A piece of God lives in every conscious being on this and any other planet. God’s vengeance is perfect and inescapable. Mine damns me. Peace? Peace was never particularly appealing. For three years I vividly recall my mother and father fighting over the breakfast table, which was scary, though after my father left I was being raped nightly and my daily life shifted into utter terror. War, cruelty, hate, the menace of a pending fight, these are what I expect, what have been normalized for me. Peace is incomprehensible, an insipid, distant concept with very little to recommend itself. It’s not sexy. It doesn’t appear to connect with my need for power. When I think peace I think trickling streams, modest weather on a tin roof. When I define myself I see violence, the vehement thrash of a wild ocean, the wide-eyed shock of an unexpected event. I’m not a peacemaker. I relish the chance to condemn. I love to slam doors. I love to call names, really mean names. I love to turn my back on people and leave them forever. I will, too. If you call my bluff you’ll see I mean it.

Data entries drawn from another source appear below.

Definition parseStep (st : list frame * expect) (t : token) : option (list frame * expect) :=
  let '(stack, e) := st in
  match e with
  | WantValue => startValue t stack
  | WantValueOrEnd =>
      match t, stack with
      | TRBracket, InArray es :: rest => Some (complete (JArr (rev es)) rest)
      | _, _ => startValue t stack
      end
  | WantKeyOrEnd ms =>
      match t with
      | TRBrace => Some (complete (JObj (rev ms)) stack)
      | TString k => Some (stack, WantColon ms k)
      | _ => None
      end
  | WantKey ms =>
      match t with
      | TString k => Some (stack, WantColon ms k)
      | _ => None
      end
  | WantColon ms k =>
      match t with
      | TColon => Some (InObject ms k :: stack, WantValue)
      | _ => None
      end
  | AfterElement =>
      match t, stack with
      | TComma, InArray _ :: _ => Some (stack, WantValue)
      | TRBracket, InArray es :: rest => Some (complete (JArr (rev es)) rest)
      | _, _ => None
      end
  | AfterMember =>
      match t, stack with
      | TComma, InObject ms _ :: rest => Some (rest, WantKey ms)
      | TRBrace, InObject ms _ :: rest => Some (complete (JObj (rev ms)) rest)
      | _, _ => None
      end
  | Finished _ => None
  end.

Fixpoint parseTokens (st : list frame * expect) (ts : list token) : option JValue :=
  match ts with
  | [] => match st with
          | ([], Finished v) => Some v
          | _ => None
          end
  | t :: ts' =>
      match parseStep st t with
      | None => None
      | Some st' => parseTokens st' ts'
      end
  end.
Lemma splitLargeSection_ok (sectionText : jsstring) (section : SectionSpan)
  (fresh : nat) :
  Forall (within_limit_or_restart (splitIntoSentences sectionText))
    (splitLargeSection sectionText section fresh).
Proof.
  unfold splitLargeSection.
  set (sentences := splitIntoSentences sectionText).
  rewrite <- (app_nil_r sentences) at 1.
  apply push_if_text_ok; [| reflexivity]. rewrite app_nil_r.
  apply (fold_left_prefix_invariant (window_ok sentences)).
  - apply window_ok_init.
  - intros done s todo st -> Hst.
    eapply window_ok_step;
      [exact Hst | | apply splitLargeSection_step_buffer
       | unfold splitLargeSection_step; cbv zeta;
         now destruct (_ >? _)%Z].
    reflexivity.
Qed.

(** From a loop to the document. *)
Lemma chunk_ok_of_loop (text : jsstring) (sentences : list jsstring)
  (c : DocumentChunk) :
  loop_of text sentences ->
  within_limit_or_restart sentences c -> chunk_ok text c.
Proof.
  intros Hloop [Hle | Hrestart]; [now left |].
  right. now exists sentences.
Qed.

Lemma push_reindexed_all_ok (text : jsstring) (subs cs : list DocumentChunk) :
  Forall (chunk_ok text) subs ->
  Forall (chunk_ok text) cs ->
  Forall (chunk_ok text) (fold_left push_reindexed subs cs).
Proof.
  intros Hsubs. revert cs.
  induction Hsubs as [| sub subs Hsub _ IH]; intros cs Hcs; simpl; auto.
  apply IH. unfold push_reindexed.
  apply Forall_app. split; [assumption |].
  constructor; [exact Hsub | constructor].
Qed.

And I’m tired. The long term outcome of my troublemaking has been devastating. When a new threat looms I develop a plan of attack….then I sit back and think, “OK, but if my intention is not to punish, but to resolve, what would I do?” Drawing a blank there. Conflict drives me, not peace. I’m not looking for resolution. I want to punish those who disappoint me. I want to hurt those who hurt my family or me. Isn’t that gorgeous?
Why does God get to hoard vengeance? Because it’s poison. When I feast on it, which I have for 55 years, I’m expanding the center of death in my heart, giving it leverage, feeding my soul to it to gratify my lust for revenge. A writer I’ve studied declares something like, “You’ve never met a mere mortal.” Every conscious being is a piece of God. When I attack, I attack God. I will pay for those mistakes and I sure as hell make a lot of them.
To be a peacemaker is to want peace, to value it. Alas, I do not. I was surprised that the reason I cannot sleep is because I’m not trying to sleep. I’m trying not to sleep. So now, the reason I do not connect with others is because I am not trying to connect, I’m trying to disconnect. For me, connection is rape.
Every night when I was tiny and my mother was raping me and talking violence to me at the same time, I was saying, in my head, “Please don’t hurt me.” I said please. I was politely asking for the rapist to not hurt me because I had no other defense. I’ve spent the rest of my life with a stupendous chip on my shoulder proving how tough I am, what a stone bitch I can be. And never once has that posture given me a moment of respite from the terror that lives in my heart from the past. Never once.
God’s actions towards human beings (in whatever format you choose to recognize God) are ultimately designed with peace in mind. I want one thing more than I want revenge. I want to be loved. I want to feel God’s life in me radiating, emanating.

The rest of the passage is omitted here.